DISSENTING OPINION. At the time the majority opinion was handed down my brother Gilkison was in dissent, and preparing an opinion stating his views of the law in the case. The matter to be decided was one of great importance for the school system of Indiana, and since *Page 699 I was unwilling to join in any opinion until I had had the benefit of the experience, research and reasoning of my brother Gilkison, I thought it necessary to reserve my decision and vote until I had had the opportunity to compare both opinions. I have now examined his dissenting opinion and feel compelled to take the position that the appellant was erroneously convicted.
This case with its most unusual facts brings to light the confused condition of many of our laws on certain school matters. There are no common law crimes in Indiana, and unless a penal statute provides an offense for the facts proved there can be no conviction. The material part of § 28-505, Burns' 1948 Replacement, (Acts 1921, ch. 132, § 5, p. 337), provides as follows:
"Unless otherwise provided herein, every child between the ages of seven (7) and sixteen (16) years shall attend public school or other school taught in the English language which is open to the inspection of local and state attendance and school officers; and such child shall attend such school each year during the entire time the public schools are in session in the school district in which such child resides. . . ." (Italics added.)
At the time this statute was enacted this court had defined a school district as follows: "A school district has no fixed boundaries, but is composed of the persons residing in thetownship who have been enumerated and attached thereto under § 5958 Burns' 1901, Acts 1895, p. 127, § 1." (Italics added.)Ireland v. State, ex rel. (1905), 165 Ind. 377, 380, 75 N.E. 872. It is apparent that the legislature used the term "attendance district" in § 28-501, Burns' 1948 Replacement, in a sense different than the term "school district" as used in § 28-505, Burns' 1948 Replacement, *Page 700 supra. When the legislature used the term "school district" it will be presumed, in the absence of anything in the statute to the contrary, that the term was subsequently used in the same sense as judicially defined.
The county school superintendent testified there were no schools in Green Township of Jay County where the appellant resided, but that "It has been provided for children in Green Township of school age to attend by areas the Pennville school from the northwest quarter — approximately quarter — and the Southwest quarter, the Governor I.P. Gray school, and the East half the Portland schools," and that the appellant's residence was "in that section from which the children are transported to the Penn Township public schools."
There was no evidence that there had been any consolidation of school districts as provided for by § 28-2808, Burns' 1948 Replacement, nor does the State's evidence show any establishment of any joint school. In fact it is impossible to tell upon what theory the State was basing its case.

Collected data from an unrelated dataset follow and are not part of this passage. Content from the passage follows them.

(** *** Snapshot references *)

Lemma count_char_app (c : char) (a b : str) :
  count_char c (a ++ b) = (count_char c a + count_char c b)%nat.
Proof. unfold count_char. by rewrite List.filter_app, length_app. Qed.

Lemma snapshot_ref_safe (name r : str) :
  ensure_safe_zfs_snapshot_ref name = Ok r → r = name ∧ safe_snapshot_ref name = true.
Proof.
  unfold ensure_safe_zfs_snapshot_ref, safe_snapshot_ref. intros H.
  destruct (split_once (ch "@") name) as [[d s]|]; simpl in H; [|done]. inv_ok.
  split; [done|].
  match goal with H : ensure_safe_zfs_dataset _ = Ok _ |- _ =>
    apply (f_equal is_ok) in H; rewrite dataset_ok_safe in H; rewrite H end.
  match goal with H : ensure_safe_zfs_snapshot _ = Ok _ |- _ => inv_valid H end.
  split_checks. rewrite <- (alnum_or_ext ".-_:" "._-:") by done.
  simpl. by rewrite (proj2 (is_empty_false s)).
Qed.

(** *** PCI addresses *)

Lemma rsplit_once_Some (c : char) (a b : str) :
  c ∉ b → rsplit_once c (a ++ c :: b) = Some (a, b).
Proof.
  intros Hb. unfold rsplit_once.
  assert (split_once c (reverse (a ++ c :: b)) = Some (reverse b, reverse a)) as ->.
  { apply split_once_Some. rewrite reverse_app, reverse_cons, <- app_assoc.
    split; [done|]. by rewrite elem_of_reverse. }
  by rewrite !reverse_involutive.
Qed.

Lemma split_colons (c : char) (a b d : str) :
  c ∉ a → c ∉ b → c ∉ d → split c (a ++ c :: b ++ c :: d) = [a; b; d].
Proof. intros. by rewrite !split_sep, !split_nosep. Qed.

Lemma hex_chars_plain (s : str) :
  Forall (λ c, lower_hex c = true) s →
  (ch ":" ∉ s) ∧ (ch "." ∉ s) ∧ len s = N.of_nat (length s)
  ∧ forallb is_ascii_hexdigit (bytes s) = true.
Proof.
  intros Hs.
  assert (forallb is_ascii s = true) as Ha.
  { apply forallb_Forall. eapply Forall_impl; [exact Hs|]. intros c.
    unfold lower_hex, is_ascii, is_ascii_digit. rewrite orb_true_iff, !in_range_spec, N.ltb_lt. lia. }
  split_and!.
  - intros Hin. by apply (proj1 (Forall_forall _ _) Hs) in Hin.
  - intros Hin. by apply (proj1 (Forall_forall _ _) Hs) in Hin.
  - by apply len_ascii.
  - rewrite bytes_ascii by done. apply forallb_Forall. eapply Forall_impl; [exact Hs|].
    intros c. cbv beta. rewrite <- lower_hex_spec. by intros [? _]%andb_true_iff.
Qed.

Lemma pci_backend_accepts (a : str) : pci_shape a → ensure_safe_pci_address a = Ok a.
Proof.
  intros (d1 & d2 & d3 & d4 & b1 & b2 & s1 & s2 & f & -> & Hh & Hf).
  assert (lower_hex f = true) as Hlf.
  { unfold pci_function, lower_hex, is_ascii_digit in *.
    rewrite orb_true_iff, !in_range_spec in *. lia. }
  simpl in Hh. split_checks.
  destruct (hex_chars_plain [d1; d2; d3; d4]) as (? & ? & Ld & Hd); [by repeat constructor|].
  destruct (hex_chars_plain [b1; b2]) as (? & ? & Lb & Hb); [by repeat constructor|].
  destruct (hex_chars_plain [s1; s2]) as (? & ? & Ls & Hs); [by repeat constructor|].
  destruct (hex_chars_plain [f]) as (? & ? & Lf & Hff); [by repeat constructor|].
  unfold ensure_safe_pci_address.
  change [d1; d2; d3; d4; 58; b1; b2; 58; s1; s2; 46; f]%N
    with (([d1; d2; d3; d4] ++ ch ":" :: [b1; b2] ++ ch ":" :: [s1; s2]) ++ ch "." :: [f]).
  rewrite rsplit_once_Some, split_colons by done. cbv zeta.
  rewrite Ld, Lb, Ls, Lf. cbn [forallb]. by rewrite Hd, Hb, Hs, Hff.
Qed.

(** The backend's and the broker's checks agree where both guard a value:
    they accept the same datasets, every snapshot reference the backend accepts
    the broker accepts, and every PCI address the broker accepts the backend
    accepts (the backend also lets through upper-case digits and functions
    beyond 7, which the broker then refuses). *)
Theorem validators_agree :
  (∀ name, is_ok (ensure_safe_zfs_dataset name) = is_ok (validate_zfs_dataset_path name)) ∧
  (∀ name, is_ok (ensure_safe_zfs_snapshot_ref name) = true → safe_snapshot_ref name = true) ∧
  (∀ a, validate_pci_address a = Ok tt → ensure_safe_pci_address a = Ok a) ∧
  (is_ok (ensure_safe_pci_address "0000:01:00.F") = true ∧
   is_ok (validate_pci_address "0000:01:00.F") = false).
Proof.
  split_and!; [| | |by vm_compute|by vm_compute].
  - intros name. rewrite dataset_ok_safe. unfold validate_zfs_dataset_path. by case_match.
  - intros name [r H]%is_ok_true. by apply snapshot_ref_safe in H as [_ ?].
  - intros a ?%validate_pci_address_shape. by apply pci_backend_accepts.
Qed.

(** *** Tags *)

(** What the tags mean: trimmed, empty ones dropped. *)
Definition cleaned (tags : list str) : list str :=
  List.filter (λ t, negb (is_empty t)) (map trim tags).
(* ===== verification/Store.v ===== *)
(** * The JSON record store (src/src/services/store.rs)

    One file [<state_dir>/<kind>/<id>.json] per record.  The file system is a
    state: the directories, the files with their bytes and the number of
    operations performed so far; an operation of the standard library may fail,
    as a fault schedule over that number decides, and a failing write may leave
    any bytes behind.  Symbolic links are not modelled, so [canonicalize] is the
    walk that checks that every directory on the way exists. *)

From S2P Require Export StoreSpec Validate.

(** A path below the root: its components. *)
Abbreviation path := (list str).

Definition display (p : path) : str := "/" ++ join "/" p.

(** [Path::new(name).file_name()] of a relative name. *)
Definition file_name (name : str) : option str :=
  match last (List.filter (λ c, negb (is_empty c) && negb (c =s? ".")) (split (ch "/") name)) with
  | Some c => if c =s? ".." then None else Some c
  | None => None
  end.

(** The file system. *)
Record Fs := mkFs { dirs : gset path; files : gmap path (list N); tick : nat }.

(** Computations over the file system that may fail. *)
Definition IO (A : Type) : Type := Fs → Fs * ApiResult A.
#[export] Instance io_ret : MRet IO := λ A a s, (s, Ok a).
#[export] Instance io_bind : MBind IO := λ A B f m s,
  match m s with
  | (s, Ok a) => f a s
  | (s, Err e) => (s, Err e)
  end.
Definition lift {A} (r : ApiResult A) : IO A := λ s, (s, r).

(** [join_component]: one plain name below a directory. *)
Definition join_component (dir : path) (name : str) : ApiResult path :=
  match file_name name with
  | Some c => if c =s? name then Ok (dir ++ [c])
              else Err (validation ("invalid record name: " ++ debug_str name))
  | None => Err (validation ("invalid record name: " ++ debug_str name))
  end.

Module JsonStore.
Section store.
Context {V : Type}.
(** [serde_json::to_vec_pretty] and [from_slice] at the record type. *)
Context (to_json : V → result str (list N)) (from_json : list N → result str V).
(** Which operations fail, what a failing write leaves, and the error's text. *)
Context (fault : nat → bool) (torn : nat → option (list N)) (io_error : str).
(** [JsonStore::dir]. *)
Context (dir : path).

Definition io_err {A} (what : str) (p : path) : ApiResult A :=
  Err (internal (what ++ " " ++ display p ++ ": " ++ io_error)).

(** One operation of [tokio::fs]: the next tick, and [k] unless it fails. *)
Definition io_op {A} (failed : Fs → Fs * ApiResult A) (k : Fs → Fs * ApiResult A) : IO A := λ s,
  let s' := mkFs (dirs s) (files s) (S (tick s)) in
  if fault (tick s) then failed s' else k s'.

Fixpoint canonicalize_from (s : Fs) (cur p : path) : option path :=
  match p with
  | [] => Some cur
  | c :: p =>
      if c =s? ".." then canonicalize_from s (removelast cur) p
      else if bool_decide (cur ++ [c] ∈ dirs s) then canonicalize_from s (cur ++ [c]) p
      else None
  end.
Definition canonicalize (s : Fs) (p : path) : option path := canonicalize_from s [] p.

(** The walk up to the nearest ancestor that exists; [reverse p] is what is left
    of the path, [tail] the components passed over. *)
Fixpoint nearest (s : Fs) (rev_p tail : path) : option (path * path) :=
  match canonicalize s (reverse rev_p) with
  | Some base => Some (base, tail)
  | None =>
      match rev_p with
      | [] => None
      | c :: parent => if c =s? ".." then None else nearest s parent (c :: tail)
      end
  end.

Fixpoint join_all (dir : path) (tail : path) : ApiResult path :=
  match tail with
  | [] => Ok dir
  | c :: tail => dir ← join_component dir c; join_all dir tail
  end.

Definition prefixes (p : path) : gset path :=
  list_to_set (map (λ n, take n p) (seq 0 (S (length p)))).

Definition create_dir_all (p : path) : IO unit :=
  io_op (λ s, (s, io_err "create" p))
    (λ s, (mkFs (dirs s ∪ prefixes p) (files s) (tick s), Ok tt)).

Definition resolve_dir (create : bool) : IO (option path) := λ s,
  match nearest s (reverse dir) [] with
  | None =>
      if negb create then (s, Ok None)
      else (s, Err (internal "store directory root is unavailable"))
  | Some (base, tail) =>
      (d ← lift (join_all base tail);
       if create then (_ ← create_dir_all d; mret (Some d))
       else λ s, if bool_decide (d ∈ dirs s) then (s, Ok (Some d)) else (s, Ok None)) s
  end.

Definition record_path (id : str) (create : bool) : IO (option path) :=
  id ← lift (ensure_safe_id id);
  let file := id ++ ".json" in
  d ← resolve_dir create;
  match d with
  | Some d => p ← lift (join_component d file); mret (Some p)
  | None => mret None
  end.

(** [fs::write] creates or truncates the file; if it fails the file may hold
    anything. *)
Definition fs_write (p : path) (b : list N) : IO unit :=
  io_op (λ s,
      let left := match torn (tick s) with
                  | Some b => <[p := b]> (files s) | None => files s end in
      (mkFs (dirs s) left (tick s), io_err "write" p))
    (λ s, (mkFs (dirs s) (<[p := b]> (files s)) (tick s), Ok tt)).

(** [fs::rename] replaces the target atomically. *)
Definition fs_rename (a b : path) : IO unit :=
  io_op (λ s, (s, io_err "rename into" b)) (λ s,
    match files s !! a with
    | Some bytes =>
        (mkFs (dirs s) (<[b := bytes]> (base.delete a (files s))) (tick s), Ok tt)
    | None => (s, io_err "rename into" b)
    end).

Definition set_last (p : path) (c : str) : path := removelast p ++ [c].

Definition tmp_path (p : path) : path :=
  set_last p (with_extension (List.last p []) "json.tmp").

Definition put (id : str) (value : V) : IO unit :=
  p ← record_path id true;
  p ← lift (ok_or (internal "store directory unavailable") p);
  bytes ← lift (map_err (λ e, internal ("serialize record: " ++ e)) (to_json value));
  let tmp := tmp_path p in
  _ ← fs_write tmp bytes;
  fs_rename tmp p.

Definition get (id : str) : IO (option V) :=
  p ← record_path id false;
  match p with
  | None => mret None
  | Some p =>
      io_op (λ s, (s, io_err "read" p)) (λ s,
        match files s !! p with
        | Some bytes =>
            (s, v ← map_err (λ e, internal ("parse " ++ display p ++ ": " ++ e))
                      (from_json bytes); Ok (Some v))
        | None => (s, Ok None)
        end)
  end.

Definition delete (id : str) : IO bool :=
  p ← record_path id false;
  match p with
  | None => mret false
  | Some p =>
      io_op (λ s, (s, io_err "remove" p)) (λ s,
        match files s !! p with
        | Some _ => (mkFs (dirs s) (base.delete p (files s)) (tick s), Ok true)
        | None => (s, Ok false)
        end)
  end.

(** The names of the files in [d]. *)
Definition entries (s : Fs) (d : path) : list str :=
  omap (λ p : path, match reverse p with
                    | c :: r => if bool_decide (reverse r = d) then Some c else None
                    | [] => None
                    end) (map_to_list (files s)).*1.

Definition is_record (name : str) : bool :=
  match stem_extension name with
  | (stem, Some ext) => (ext =s? "json") && is_ok (ensure_safe_id stem)
  | _ => false
  end.

Fixpoint read_all (d : path) (out : list V) (names : list str) : IO (list V) :=
  match names with
  | [] => mret out
  | name :: names =>
      io_op (λ s, (s, io_err "read_dir entry" d)) (λ s,
        if negb (is_record name) then read_all d out names s
        else
          (bytes ← io_op (λ s, (s, io_err "read" (d ++ [name]))) (λ s,
             match files s !! (d ++ [name]) with
             | Some b => (s, Ok b) | None => (s, io_err "read" (d ++ [name])) end);
           match from_json bytes with
           | Ok value => read_all d (out ++ [value]) names
           | Err _ => read_all d out names
           end) s)
  end.

Definition list : IO (Datatypes.list V) :=
  d ← resolve_dir false;
  match d with
  | None => mret []
  | Some d => io_op (λ s, (s, io_err "read_dir" d)) (λ s, read_all d [] (entries s d) s)
  end.
End store.
End JsonStore.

It is not necessary to consider the sufficiency of the affidavit, but in any event the burden was upon the State to prove beyond a reasonable doubt that the appellant had violated § 28-505, Burns' 1948 Replacement, supra. There was no proof of any consolidation of the township schools, or of any school district within Green Township as provided by statute. I am unable to find any statute under the evidence in this case which made the Pennville school district, assuming there was one, the school district of the child of appellant. There were no public schools of Green Township in session at any time during the year. The public schools must have been in session in the school district in which the child resides before appellant *Page 701 could have been guilty. For these reasons I believe the verdict was contrary to law.
Although the facts in this appeal are very unusual it is to be hoped that this serious gap in the school statutes will be brought to the attention of the legislature which is now in session, so that the school attendance laws of the State may be made uniform as to all pupils wherever they reside, and under any possible facts involved in abandonment, consolidation, transfers or joint schools.